* **About this exercise**
Given the listing below, write out exactly the lines starting with the line that has "claim x = Some x' ->" and going on through the line that has "exec s (FDetach c) (set_consumer c x' s) (when", both kept.

* **Records to process**
Lemma first_address_text l r : first_result l = Some r -> first_address inet_ntop4 inet_ntop6 l = default [] (peer_text r).
Proof.
  induction l as [|x l IH]; [done|]. unfold first_result in *. destruct x; rewrite filter_cons; cbn [first_address].
  - rewrite decide_True by done. by intros [= <-].
  - rewrite decide_True by done. by intros [= <-].
  - rewrite decide_False by done. exact IH.
Qed.

(** C15: a request of the public under a restricted profile reaches no local
    host.  An allowed URL is a data: URL or names an HTTP host that is no local
    name, no loopback address, no dotted address of a reserved block, and
    whose first address, if it has one, is no local address ([local_peer], by
    its bytes).  And whatever address the transfer then connects to, the
    callback before the request aborts it when the address is local; of IPv4
    addresses it aborts exactly these. *)
Theorem restricted_fetch_is_public :
  securityProfile = "public"%str \/ securityProfile = "strict"%str ->
  (forall url,
    isFetchUrlAllowed inet_pton4 inet_pton6 inet_ntop4 inet_ntop6 getaddrinfo url_api securityProfile url PublicRequest = true ->
    startsWith (toLower url) "data:" = true \/
    exists host, parse_http_url_target url_api url = mkTarget true host /\
      host <> "localhost" /\ existsb (endsWith host) local_suffixes = false /\
      isLoopback (parseAddress inet_pton4 inet_pton6 host) = false /\
      (forall a b c d, quad host = Some (a, b, c, d) -> reserved a b = false) /\
      (forall l r, getaddrinfo (c_str host) = Some l -> first_result l = Some r -> well_formed r -> local_peer r = false)) /\
  (forall r s, well_formed r -> peer_text r = Some s -> local_peer r = true ->
    public_fetch_prereq_callback true (Some s) = true) /\
  (forall o s, well_formed (Inet o) -> inet_ntop4 o = Some s ->
    public_fetch_prereq_callback true (Some s) = local_peer (Inet o)).
Proof using law quad_law.
  intros Hp. split_and!.
  - intros url (_ & _ & _ & [Hd|(_ & host & Ht & Hl & Hr)])%allowed_iff; [by left|right|done|done].
    exists host. unfold local_host in Hl. rewrite !orb_false_iff in Hl. destruct Hl as [[[L1%bool_decide_eq_false L2] L3] L4].
    split_and!; try done.
    + intros a b c d Hq. unfold local_address in L4. rewrite Hq in L4. by rewrite andb_true_r in L4.
    + intros l r Hg Hf Hw. unfold hostnameToIPAddr in Hr. rewrite Hg, (first_address_text l r Hf) in Hr.
      destruct r as [o|o|]; [| |done]; cbn [peer_text local_peer] in *.
      * destruct (ntop4_address o Hw) as (s & Es & Hne & Hs). rewrite Es in Hr. cbn [default] in Hr. cbn [local_peer] in Hs.
        rewrite <- Hs. by destruct Hr.
      * destruct (ntop6_address o Hw) as (s & Es & Hne & Hs). rewrite Es in Hr. cbn [default] in Hr.
        apply not_true_is_false. intros Hl'. apply Hs in Hl'. destruct Hr as [Hr|Hr]; [done|]. change (local_address true s = false) in Hr. congruence.
  - intros r s Hw Hs Hl. unfold public_fetch_prereq_callback. rewrite blocked_ip_spec by done.
    destruct r as [o|o|]; [| |done]; cbn [peer_text] in Hs.
    + destruct (ntop4_address o Hw) as (s' & Es & _ & E). rewrite Es in Hs. injection Hs as ->. by rewrite E.
    + destruct (ntop6_address o Hw) as (s' & Es & _ & E). rewrite Es in Hs. injection Hs as ->. by rewrite E.
  - intros o s Hw Hs. unfold public_fetch_prereq_callback. rewrite blocked_ip_spec by done.
    destruct (ntop4_address o Hw) as (s' & Es & _ & E). rewrite Es in Hs. injection Hs as ->. by rewrite E.
Qed.
End Peers.
(** Frames that only some branches have. *)
Definition when (b : bool) (f : frame) : list frame := if b then [f] else [].

(** src/src/handler/webget.cpp:4658-4757 [webGetOwnedAsync, one step of a frame]
    The frame on top of a stack is replaced by frames, and stacks of new
    threads may appear.  The other frames are those of
    completeOwnedWebGetAsyncConsumer, of the owner's work, of which only the
    result is seen, of commitOrServeStaleAsyncOwnedCache, which replaces it
    when the work was cancelled, and of publishAsyncOwnedCachePayload and
    publishAsyncOwnedCacheException.  Identifiers and counts stay below 2^64. *)
Inductive exec : Shared -> frame -> Shared -> list frame -> list (list frame) -> Prop :=
| e_begin_claimed c k x s : consumers s !! c = Some x -> completion_claimed x = true -> exec s (FBegin c k) s [] []
| e_begin c k x s : consumers s !! c = Some x -> completion_claimed x = false -> exec s (FBegin c k) s [FLookup c k] []
| e_lookup c k s s' o owner : find_or_create k s = (s', o, owner) -> exec s (FLookup c k) s' [FAttach c k o owner] []
| e_attach c k o owner x x' r s : ops s !! o = Some x -> attachConsumer x = (x', r) -> r = Attached \/ r = Completed ->
    consumers_ x + 1 < 2 ^ 64 ->
    exec s (FAttach c k o owner) (set_op o x' s) [FBind c k o owner (bool_decide (r = Attached))] []
| e_retry c k o owner x x' r s : ops s !! o = Some x -> attachConsumer x = (x', r) -> r = Abandoned \/ r = Retired ->
    exec s (FAttach c k o owner) s [FErase k o; FLookup c k] []
| e_erase k o s : exec s (FErase k o) (erase_entry k o s) [] []
| e_bind c k o owner attached x x' s : consumers s !! c = Some x -> bind o attached x = Some x' ->
    exec s (FBind c k o owner attached) (set_consumer c x' s) [FSubscribe c k o owner] []
| e_bind_late c k o owner attached e x s : consumers s !! c = Some x -> bind o attached x = None ->
    exec s (FBind c k o owner attached) s
      (when attached (FRelease o) ++ when owner (FPublish k o None (Some e) true)) []
| e_subscribe c k o owner x x' id now s : ops s !! o = Some x -> subscribe c x = (x', id, now) ->
    next_callback_id_ x + 1 < 2 ^ 64 ->
    exec s (FSubscribe c k o owner) (set_op o x' s) (when now (FComplete c) ++ [FSetSubscription c k o owner id]) []
| e_set c k o owner id x x' back s : consumers s !! c = Some x -> set_subscription o id x = (x', back) ->
    exec s (FSetSubscription c k o owner id) (set_consumer c x' s) (when back (FUnsubscribe o id))
      (if owner then [[FWork k o]] else [])
| e_work_publish k o payload error s : exec s (FWork k o) s [FPublish k o payload error false] []
| e_work_finalize k o payload s : exec s (FWork k o) s [FFinalize k o payload] []
| e_finalize k o payload x s : ops s !! o = Some x ->
    exec s (FFinalize k o payload) s
      [FPublish k o (Some (if work_cancelled x then cancelled_payload else payload)) None false] []
| e_publish k o payload error b x x' run cs s : ops s !! o = Some x -> finish payload error x = Some (x', run) -> cs ≡ₚ run ->
    exec s (FPublish k o payload error b) (set_op o x' s) [FCallbacks cs; FErase k o] []
| e_publish_late k o payload error b x s : ops s !! o = Some x -> finish payload error x = None ->
    exec s (FPublish k o payload error b) s (when b (FErase k o)) []
| e_callback c cs s : exec s (FCallbacks (c :: cs)) s [FComplete c; FCallbacks cs] []
| e_callbacks_end s : exec s (FCallbacks []) s [] []
| e_complete c x x' s : consumers s !! c = Some x -> claim x = Some x' ->
    exec s (FComplete c) (set_consumer c x' s) [FDetach c; FRun c] []
| e_complete_late c x s : consumers s !! c = Some x -> claim x = None -> exec s (FComplete c) s [] []
| e_detach c x x' o id attached s : consumers s !! c = Some x -> detach x = Some (x', Some o, id, attached) ->
    exec s (FDetach c) (set_consumer c x' s) (when (negb (id =? 0)) (FUnsubscribe o id) ++ when attached (FRelease o)) []
| e_detach_unbound c x x' id attached s : consumers s !! c = Some x -> detach x = Some (x', None, id, attached) ->
    exec s (FDetach c) (set_consumer c x' s) [] []
| e_detach_late c x s : consumers s !! c = Some x -> detach x = None -> exec s (FDetach c) s [] []
| e_unsubscribe o id x x' found s : ops s !! o = Some x -> unsubscribe id x = (x', found) ->
    exec s (FUnsubscribe o id) (set_op o x' s) [] []
| e_release o x x' cancel s : ops s !! o = Some x -> releaseConsumer x = (x', cancel) ->
    exec s (FRelease o) (set_op o x' s) (when cancel (FCancelWork o)) []
| e_cancel_work o x s : ops s !! o = Some x -> exec s (FCancelWork o) (set_op o (cancel_work x) s) [] []
| e_run c s : exec s (FRun c) (mkShared (cache_fetches s) (ops s) (consumers s) (c :: completed s)) [] [].

Record World := mkWorld { shared : Shared; threads : list (list frame) }.
Definition init : World := mkWorld (mkShared ∅ [] [] []) [].

(** A step: a thread runs its top frame, a request calls [webGetOwnedAsync], or
    the request of a consumer is cancelled. *)
Inductive step : World -> World -> Prop :=
| s_run t f fs s s' fs' new ts : ts !! t = Some (f :: fs) -> exec s f s' fs' new ->
    step (mkWorld s ts) (mkWorld s' (<[t := fs' ++ fs]> ts ++ new))
| s_call k s ts :
    step (mkWorld s ts) (mkWorld (mkShared (cache_fetches s) (ops s) (consumers s ++ [new_consumer]) (completed s))
                           (ts ++ [[FBegin (length (consumers s)) k]]))
| s_cancel c x s ts : consumers s !! c = Some x -> step (mkWorld s ts) (mkWorld s (ts ++ [[FComplete c]])).

End Fetches.
Arguments frame E : clear implicits.
Arguments Shared E : clear implicits.
Arguments World E : clear implicits.

(** ** Schedules *)

Section Replay.
Context {E : Type}.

* **Answer for the task**
| e_complete c x x' s : consumers s !! c = Some x -> claim x = Some x' ->
    exec s (FComplete c) (set_consumer c x' s) [FDetach c; FRun c] []
| e_complete_late c x s : consumers s !! c = Some x -> claim x = None -> exec s (FComplete c) s [] []
| e_detach c x x' o id attached s : consumers s !! c = Some x -> detach x = Some (x', Some o, id, attached) ->
    exec s (FDetach c) (set_consumer c x' s) (when (negb (id =? 0)) (FUnsubscribe o id) ++ when attached (FRelease o)) []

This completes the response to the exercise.